Let G be a finite group, H a maximal proper subgroup of G and K a subgroup of H. Is the normalizer of K in G, $N_GK$, a subgroup of H. Now $N_GK$ is certainly contained in some maximal subgroup, maybe more than one, but why is it contained in H. This should be really elementary.
As is pointed out below, there are trivial counterexamples. K = {e} for example, or normal in G. So it es elementarily false. I will mark this answered.
On
There is one particular case where what you want is true and I think it is general enough that it is worth mentioning here. It is Theorem 9.2.13 in Derek Robinson's book "A Course in the Theory of Groups", p. 266.
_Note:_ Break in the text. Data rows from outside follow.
(** * freyr-js, [src/services/youtube.js]: the match-and-rank engine

    A shallow embedding of the two search adapters of [youtube.js]
    ([YouTubeMusic.search], "Backend A", and [YouTube.search], "Backend B")
    together with the argument normaliser [_getSearchArgs] they share, and
    the properties of the specification proved or refuted on it.

    Modelling conventions.
    - A JavaScript number is a [num]: an exact rational, one of the two
      infinities, or NaN.  Rounding to binary64 and the sign of zero are
      not modelled (the one zero divisor the code can meet,
      [highestViews], is [+0]): a statement on [num] is a statement on the
      exact value of the formulas.  Where rounding decides, Backend B's
      accuracy is embedded a second time, on binary64 numbers
      ([Binary64.YouTube_calculateAccuracyFor]).
    - A value passed to [search] is a [jsval]; functions, symbols and big
      integers are left out.
    - The object [final], used as a dictionary keyed by video id, is an
      association list of its own properties in insertion order.  A key is
      [in] it when it is its own or a name inherited from
      [Object.prototype] ([Object_in]), and [Object.values] lists the
      values under the canonical array indices first, in ascending order,
      then the others in insertion order ([Object_values]).
    - [Array.prototype.sort] is the stable insertion sort that places an
      element before another only when the comparator answers a negative
      number.  (The comparator of both adapters never answers 0, so the
      language leaves the order of ties to the engine; V8, the engine of
      Node.js, only tests whether the answer is negative.)
    - The collaborators that are not part of this file ([text_utils.js],
      the requests to the two backends) and the language's conversion of
      a string to a number are parameters of the development.  The
      capability [getFeeds] of a candidate, a closure over its video id
      that [search] never calls, is left out of the records.
    - The private methods of [YouTubeMusic] ([#request], [#deriveConfig]
      and [#search], lines 88-282) are embedded over [value], the tree of
      values a parsed response holds, with the errors the language throws
      on such a tree.  [walk], of [walkr.js], is modelled from the spec;
      the pattern of line 110 and [JSON.parse] are parameters, as are
      [toLowerCase], [parseInt] and the conversion of a value to a string.
      The transport answers the requests in the order they are sent, and
      the calls of one instance run one after the other. *)

From Stdlib Require Import List String Ascii Bool ZArith NArith QArith Qabs.
From Stdlib Require Import Lia Lqa Permutation Sorted.
From Stdlib Require Import DecimalString.
From Stdlib Require PrimFloat.
Import ListNotations.

Local Open Scope string_scope.
Local Open Scope list_scope.
Local Set Warnings "-register-all".

(* ================================================================= *)
(** ** JavaScript numbers *)

Inductive num : Type :=
| Fin (q : Q)
| PInf
| NInf
| NaN.

Definition Qsign (q : Q) : comparison := Qcompare q 0.

Definition num_neg (a : num) : num :=
  match a with
  | Fin q => Fin (- q)
  | PInf => NInf
  | NInf => PInf
  | NaN => NaN
  end.

Definition num_add (a b : num) : num :=
  match a, b with
  | NaN, _ | _, NaN => NaN
  | Fin x, Fin y => Fin (x + y)
  | PInf, NInf | NInf, PInf => NaN
  | PInf, _ | _, PInf => PInf
  | NInf, _ | _, NInf => NInf
  end.

Definition num_sub (a b : num) : num := num_add a (num_neg b).

(** An infinity times a finite number: the sign decides, and zero gives NaN. *)
Definition inf_times (positive : bool) (q : Q) : num :=
  match Qsign q with
  | Eq => NaN
  | Gt => if positive then PInf else NInf
  | Lt => if positive then NInf else PInf
  end.

Definition num_mul (a b : num) : num :=
  match a, b with
  | NaN, _ | _, NaN => NaN
  | Fin x, Fin y => Fin (x * y)
  | Fin x, PInf | PInf, Fin x => inf_times true x
  | Fin x, NInf | NInf, Fin x => inf_times false x
  | PInf, PInf | NInf, NInf => PInf
  | PInf, NInf | NInf, PInf => NInf
  end.

Definition num_div (a b : num) : num :=
  match a, b with
  | NaN, _ | _, NaN => NaN
  | Fin x, Fin y =>
      match Qsign y with
      | Eq => match Qsign x with Eq => NaN | Gt => PInf | Lt => NInf end
      | _ => Fin (x / y)
      end
  | Fin _, (PInf | NInf) => Fin 0
  | PInf, Fin y => match Qsign y with Lt => NInf | _ => PInf end
  | NInf, Fin y => match Qsign y with Lt => PInf | _ => NInf end
  | (PInf | NInf), (PInf | NInf) => NaN
  end.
Let $M$ be a nonnormal maximal subgroup of the finite soluble group $G$ and let $|G:M|=p^m$. If $Q$ is a Hall $p'$-subgroup of $M$, then $N_G(Q) \leq M$.
There are several problems with what you write.
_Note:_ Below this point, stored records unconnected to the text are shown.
(** Modelled from the spec: the delegate's single-create operation, absent
    from the sources; "insert: created record".  The row stored is the
    payload as it is given: generated and default columns and the
    constraints of the database depend on the schema, which the sources do
    not contain, and are not modelled; it only serves as a step that
    succeeds inside a unit of work. *)
Definition orm_create (m : Model) (data : JsValue) : Async JsValue :=
  fun db => (Fulfilled (JsObj (fieldsOf data)), (db ++ [(m, fieldsOf data)])%list).

(** Modelled from the spec: the delegate's update operation, absent from the
    sources; "update-one: updated record; fails if no record matches the
    filter", with the not-found error of the error taxonomy. *)
Definition orm_update (m : Model) (filter data : JsValue) : Async JsValue :=
  fun db =>
    match updateFirst m filter data db with
    | Some (row, db') => (Fulfilled (JsObj row), db')
    | None => (Rejected NotFoundError, db)
    end.

(** Modelled from the spec: the delegate's upsert operation, absent from the
    sources; "upsert: resulting record; create path used only when filter
    matches nothing". *)
Definition orm_upsert (m : Model) (filter updateData createData : JsValue)
  : Async JsValue :=
  fun db =>
    match updateFirst m filter updateData db with
    | Some (row, db') => (Fulfilled (JsObj row), db')
    | None => orm_create m createData db
    end.

(** Modelled from the spec: the client's [$transaction], absent from the
    sources; "all contained operations commit or roll back atomically; any
    failure inside aborts the whole unit" and "surfaces that operation's
    error to the caller".  The callback is the unit of work run against the
    transaction's handle. *)
Definition orm_transaction {T : Type} (callback : Async T) : Async T :=
  fun db =>
    match callback db with
    | (Fulfilled v, db') => (Fulfilled v, db')
    | (Rejected e, _) => (Rejected e, db)
    end.

(** Two steps of a unit of work in sequence, as in
    [const a = await first; return next(a)]: a rejected [await] ends the
    unit with that error. *)
Definition andThen {A B : Type} (first : Async A) (next : A -> Async B)
  : Async B :=
  fun db =>
    match first db with
    | (Fulfilled a, db') => next a db'
    | (Rejected e, db') => (Rejected e, db')
    end.

(** The operations of a delegate that are modelled. *)
Definition orm_call (m : Model) (op : DelegateOp) : option (Async JsValue) :=
  match op with
  | create data => Some (orm_create m data)
  | update filter data => Some (orm_update m filter data)
  | upsert filter updateData createData =>
      Some (orm_upsert m filter updateData createData)
  | _ => None
  end.

(** Awaiting what a table-name-taking helper returned.  A helper that threw
    makes the awaiting caller fail with that exception, the store
    untouched. *)
Definition await (o : Outcome) : option (Async JsValue) :=
  match o with
  | Throws e => Some (fun db => (Rejected e, db))
  | Calls d op => orm_call (d_model d) op
  | CallsQueryRawUnsafe _ _ _ => None
  end.

(** Awaiting what the transaction helper returned. *)
Definition awaitTransaction {T : Type} (call : TransactionCall T) : Async T :=
  orm_transaction (tx_callback call).

(** ** Notions used in the statements *)

(** The options with their pagination replaced by a raw [skip]/[take]. *)
Definition withSkipTake (o : FindManyOptions) (skip take : option float)
  : FindManyOptions :=
  {| o_where := o_where o; o_select := o_select o; o_orderBy := o_orderBy o;
     o_skip := skip; o_take := take; o_page := None; o_perPage := None |}.

(** The allow-listed names whose lower-cased form is a delegate of the
    client. *)
Definition resolvedModels : list Model := [User; Folder; File; Share].
(** C9 (as stated: a trailing fragment without newline is buffered, never
    emitted) fails: after the writer has appended "disk ERROR" without a
    newline, [follow] yields it as a line at once, [monitor_logs] classifies
    and persists it, the rest of the line written later comes as a
    separate line, and the minimal tailer persists the fragment too. *)
Lemma follow_emits_fragment :
  follow_round (T "disk ERROR") 0 = Some ([T "disk ERROR"], 10%nat) /\
  last (T "disk ERROR") <> Some newline /\
  ob_rows (fst (monitor_lines mongo_insert_many 5 empty_outbox remote_down ["id1"] "t"
                  [T "disk ERROR"])) =
    [{| row_id := 1; row_event_id := "id1"; row_timestamp := "t";
        row_message := T "disk ERROR"; row_severity := T "ERROR"; row_sent := false |}] /\
  follow_round (T "disk ERROR full" ++ [newline]) 10 = Some ([T " full" ++ [newline]], 16%nat) /\
  ms_rows (fst (tail_round default_pattern (T "/tmp/test.log") "t" (T "disk ERROR") 0
                  empty_mstore)) =
    [{| mrow_id := 1; mrow_timestamp := "t"; mrow_filename := T "/tmp/test.log";
        mrow_line := T "disk ERROR"; mrow_sent := false |}].
Proof.
  split; [vm_compute; reflexivity|]. split; [vm_compute; discriminate|].
  split; [vm_compute; reflexivity|]. split; vm_compute; reflexivity.
Qed.

(** C10: [persist_match] appends one row whose [line] is the first 4000
    characters of the line (the whole line when it has at most 4000), the
    rest being dropped, and whose [filename] is the given one unchanged. *)
Theorem persist_match_truncates (s : mstore) (ts : string) (filename line : text) :
  exists r, ms_rows (persist_match s ts filename line) = ms_rows s ++ [r] /\
    mrow_line r = take 4000 line /\
    mrow_filename r = filename /\
    length (mrow_line r) = Nat.min 4000 (length line) /\
    ((length line <= 4000)%nat -> mrow_line r = line) /\
    mrow_line r ++ drop 4000 line = line.
Proof.
  eexists. split; [reflexivity|]. cbn [mrow_line mrow_filename].
  split; [reflexivity|]. split; [reflexivity|].
  split; [exact (length_take line 4000%nat)|]. split.
  - intros Hle. exact (take_ge line 4000%nat Hle).
  - exact (take_drop 4000%nat line).
Qed.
First: it is not true that $N_G(K)$ "is certainly contained in a maximal subgroup"; that's only true if $N_G(K)\neq G$, that is, if $K$ is not normal in $G$... a possibility you never excluded.
Second: It is not necessarily contained in $H$. Here is an example: take $G=S_3\times C_3$, let $H=S_3\times\{e\}$, and take $A$ to be a subgroup of $S_3$ of order $2$, and let $K$ be the subgroup given by $A\times\{e\}$. This is contained in $H$; but its normalizer is $A\times C_3$, which is not contained in $H$.
You have absolutely no reason to think that $N_G(K)$ will be contained in $H$ in general. If $K\triangleleft H$, then you know that $H\leq N_G(K)$ and hence that $N_G(K)=H$ or $G$, but I think that's about all you can say in this generality of setting.